— WORK REQUEST —
Go from the first line below to the one with "durable, an accepted" and print each line exactly.

──────── DATASET ────────

(* ===== verification/ControllerClaims.v ===== *)
(** * ControllerClaims: what the ingress pipeline guarantees.

    The controller over the repository's tables: an acknowledged event is
    durable, an accepted event is never lost, the controller never stalls, and a
    stopped controller stays silent. *)

From S2P Require Import Prelude JsValue JsMap EventPolicy FairQueue FairQueueFacts FairQueueDrain FairQueueSpec InboxRepository InboxFacts DurableInbox InboxPersist InboxClaims RealtimeOutbox InboxInstance Controller ControllerSpec.

#[local] Open Scope Z_scope.

(** ** Flags only move one way *)

Section flags.
Context {S : Type} `{DurableInbox S}.

Record flags_kept (s s' : System S) : Prop := {
  fk_closed : accepting (ctl s) = false → accepting (ctl s') = false ∧ accepted s' = accepted s;
  fk_silent : stopDeadlineExceeded (ctl s) = true →
    stopDeadlineExceeded (ctl s') = true ∧ acks s' = acks s;
}.

Lemma flags_kept_trans s1 s2 s3 : flags_kept s1 s2 → flags_kept s2 s3 → flags_kept s1 s3.
Proof.
  intros [A1 B1] [A2 B2]. split.
  - intros Ha. destruct (A1 Ha) as [Ha2 E1]. destruct (A2 Ha2). split; congruence.
  - intros Hb. destruct (B1 Hb) as [Hb2 E1]. destruct (B2 Hb2). split; congruence.
Qed.

(** A step of the controller that sends and accepts nothing. *)
Lemma flags_kept_ctl (s : System S) c :
  (accepting (ctl s) = false → accepting c = false) →
  (stopDeadlineExceeded (ctl s) = true → stopDeadlineExceeded c = true) →
  flags_kept s (with_ctl s c).
Proof. intros Ha Hd. split; simpl; auto. Qed.

Lemma sys_step_flags s s' : sys_ok s → sys_step s s' → flags_kept s s'.
Proof.
  intros Hs Hstep. pose proof (sy_ctl _ Hs) as Hc. pose proof (sy_known _ Hs) as Hk. revert Hs Hc Hk.
  destruct Hstep as [s|s obj conn payload ctx ro now c r Hid Hobj Hacc|s|s delay Ht|s b r i Hf Hp
    |s b r ft c effects Hf Hr|s Hf|s|s Ht|s i Hev]; intros Hs Hc Hk.
  - destruct (scheduleFlush_ok (ctl s) (flushDelayMs (config (ctl s)))) as (_ & _ & _ & A & D & _);
      [apply Hc..|]. apply flags_kept_ctl; unfold start; congruence.
  - assert (Hobj' : obj ∉ EventPolicy.obj <$> admitted (queue (ctl s))).
    { intros Hin. apply Hobj. apply list_elem_of_fmap in Hin as (e & -> & He).
      apply list_elem_of_fmap_2. auto. }
    destruct (accept_ok _ _ _ _ _ _ _ _ _ Hc Hid Hobj' Hacc) as (_ & _ & _ & A & D & N).
    split; simpl; intros Hfl; (split; [congruence|]); [by rewrite (N Hfl)|done].
  - destruct (flushNow_ok _ Hc) as (_ & _ & _ & A & D & _). apply flags_kept_ctl; congruence.
  - assert (Hset : ctl_ok (set_timer (ctl s) None) ∨ flushing (ctl s) = None).
    { destruct (flushing (ctl s)) eqn:Ef; [|by right].
      rewrite (co_single _ Hc) in Ht; [done|by rewrite Ef]. }
    destruct Hset as [Hset|Hset].
    + destruct (flushNow_ok _ Hset) as (_ & _ & _ & A & D & _).
      apply flags_kept_ctl; unfold timer_fires; rewrite ?A, ?D; done.
    + assert (Hfn : timer_fires (ctl s) = flushNow (ctl s)).
      { unfold timer_fires, flushNow. cbn [set_timer flushing]. rewrite Hset. done. }
      rewrite Hfn. destruct (flushNow_ok _ Hc) as (_ & _ & _ & A & D & _).
      apply flags_kept_ctl; congruence.
  - by split.
  - destruct (resume_ok _ _ _ _ _ _ Hc Hf Hr) as (_ & A & D & _ & C5).
    split; simpl; intros Hfl; (split; [congruence|]); [done|].
    destruct r as [cps|m]; destruct C5 as [_ ->]; [|by rewrite app_nil_r].
    rewrite (co_silent _ Hc Hfl). by rewrite app_nil_r.
  - destruct (settle_ok _ Hc Hf) as (_ & _ & _ & A & D). apply flags_kept_ctl; congruence.
  - destruct (stop_ok _ Hc) as (_ & _ & A & _ & D). apply flags_kept_ctl; congruence.
  - by apply flags_kept_ctl.
  - by split.
Qed.

Lemma sys_steps_flags s s' : sys_ok s → rtc sys_step s s' → flags_kept s s'.
Proof.
  intros Hs Hr. induction Hr as [s|s s1 s' Hstep _ IH]; [by split|].
  eapply flags_kept_trans; [by apply sys_step_flags|]. apply IH. by eapply sys_step_ok.
Qed.
End flags.

(** The steps of a controller over the repository's tables. *)
Abbreviation relay_step := (sys_step (H := repository_inbox)).

(** ** Claims *)

(** C1: An acknowledgement is a promise kept: in every state the controller over
    the repository's tables can reach, with any interleaving of its methods,
    timers and replies, any faults, and any work of workers, other relays,
    registrations, retention and deletions on the tables, each sequence number
    covered by an acknowledgement it sent has a durable receipt; or its receipt
    was removed as the rules allow, by retention six hours after the event was
    completed with no delivery of it open (or, for a receipt without an inbox
    row, after its checkpoint covered it), or with the session or account it
    belongs to; or the daemon itself reported it as acknowledged when it
    registered. *)
Theorem acked_events_durable cfg qc st s a x :
  store_ok st →
  rtc relay_step (init cfg qc st) s →
  a ∈ acks s → 0 < x ≤ ackSeq a →
  receipt_at (st_tables (inbox s)) (ack_daemonId a) (ack_daemonGeneration a) x = true
  ∨ (∃ g, g ∈ st_gone (inbox s) ∧ gone_at g (stream_of a) x ∧ gone_ok g)
  ∨ x ≤ reported (inbox s) (stream_of a).
Proof.
  intros Hst Hs Ha Hx. pose proof (reachable_sys_ok (H := repository_inbox) cfg qc st s Hst Hs) as Hok.
  destruct (sy_acks (H := repository_inbox) _ Hok a x Ha Hx) as [?|[(g & Hg & Hk)|?]]; [by left| |by right; right].
  right; left. exists g. split_and!; [done..|]. by apply (sy_inbox (H := repository_inbox) _ Hok).
Qed.

(** C2: No accepted event is lost: at any time it is still queued, is in the batch
    being written, or has a durable receipt; or its receipt was removed as the
    rules of retention and deletion allow; or the daemon had itself reported its
    number as acknowledged. *)
Theorem accepted_never_lost cfg qc st s e :
  store_ok st →
  rtc relay_step (init cfg qc st) s →
  e ∈ accepted s →
  e ∈ queued (queue (ctl s)) ∨ e ∈ inflight (ctl s)
  ∨ receipt_at (st_tables (inbox s)) (daemonId e) (daemonGeneration e) (seq e) = true
  ∨ (∃ g, g ∈ st_gone (inbox s) ∧ gone_at g (event_stream e) (seq e) ∧ gone_ok g)
  ∨ seq e ≤ reported (inbox s) (event_stream e).
Proof.
  intros Hst Hs He. pose proof (reachable_sys_ok (H := repository_inbox) cfg qc st s Hst Hs) as Hok.
  destruct (sy_kept (H := repository_inbox) _ Hok e He) as [Hin|[?|[(g & Hg & Hk)|?]]]; [|by auto| |by auto 6].
  - unfold admitted in Hin. apply elem_of_app in Hin as [?|Hin]; [by left|right; left].
    by rewrite (co_reserved _ (sy_ctl (H := repository_inbox) _ Hok)) in Hin.
  - do 3 right. left. exists g. split_and!; [done..|]. by apply (sy_inbox (H := repository_inbox) _ Hok).
Qed.

(** The controller never stalls: while it accepts and something is queued, a
    flush is scheduled or running; and never both. *)
Theorem controller_never_stalls cfg qc st s :
  store_ok st →
  rtc relay_step (init cfg qc st) s →
  (accepting (ctl s) = true → 0 < size (queue (ctl s)) →
   is_Some (timer (ctl s)) ∨ is_Some (flushing (ctl s)))
  ∧ ¬ (is_Some (timer (ctl s)) ∧ is_Some (flushing (ctl s))).
Proof.
  intros Hst Hs. pose proof (reachable_sys_ok (H := repository_inbox) cfg qc st s Hst Hs) as Hok.
  destruct (sy_ctl (H := repository_inbox) _ Hok) as [_ _ A O _]. split; [exact A|].
  intros [[t Ht] Hf]. by rewrite (O Hf) in Ht.
Qed.

(** A stopped controller is closed: whatever happens afterwards, it accepts no
    further event, and once the deadline of its shutdown has passed it sends no
    further acknowledgement, even for batches that commit later. *)
Theorem stopped_controller_silent cfg qc st s s' :
  store_ok st →
  rtc relay_step (init cfg qc st) s →
  rtc relay_step s s' →
  (accepting (ctl s) = false → accepted s' = accepted s)
  ∧ (stopDeadlineExceeded (ctl s) = true → acks s' = acks s).
Proof.
  intros Hst Hs Hr. pose proof (reachable_sys_ok (H := repository_inbox) cfg qc st s Hst Hs) as Hok.
  destruct (sys_steps_flags (H := repository_inbox) s s' Hok Hr) as [A B].
  split; intros Hfl; [apply (A Hfl)|apply (B Hfl)].
Qed.

(** ** Witnesses *)

Definition fresh_store : Store :=
  new_store {| tables := empty_db; outbox := []; outbox_id_seq := 1 |}.

Lemma fresh_store_ok : store_ok fresh_store.
Proof.
  split; [apply empty_db_ok| |intros k x Hx; right; right|intros g Hg; by apply not_elem_of_nil in Hg].
  - split; [apply NoDup_nil_2|]. intros r Hr. by apply not_elem_of_nil in Hr.
  - unfold ack_of in Hx. simpl in Hx. rewrite lookup_empty in Hx. unfold reported. simpl. by rewrite lookup_empty.
Qed.

Definition sample_conn : IngressConnection := {|
  conn_daemonId := "d"; conn_registrationId := "reg"; conn_userId := Some 7;
  conn_daemonGeneration := 1 |}.

Definition sample_payload : jsval :=
  JObj [("type", JStr "agent_text"); ("seq", JNum 1); ("session_id", JStr "s")]%string.

Definition sample_init : System Store :=
  init (controller_config None None) default_config fresh_store.

Definition sample_accept : Controller * AcceptResult :=
  accept (ctl sample_init) 1 sample_conn sample_payload (JObj []) None 3.

Definition sample_envelope : IngressEnvelope :=
  envelope 1 sample_conn sample_payload (JObj []) None 3 1.

Definition sys1 : System Store := {|
  ctl := fst sample_accept; inbox := fresh_store; accepted := [sample_envelope]; acks := [] |}.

────────

— RESULT —
(* ===== verification/ControllerClaims.v ===== *)
(** * ControllerClaims: what the ingress pipeline guarantees.

    The controller over the repository's tables: an acknowledged event is
    durable, an accepted event is never lost, the controller never stalls, and a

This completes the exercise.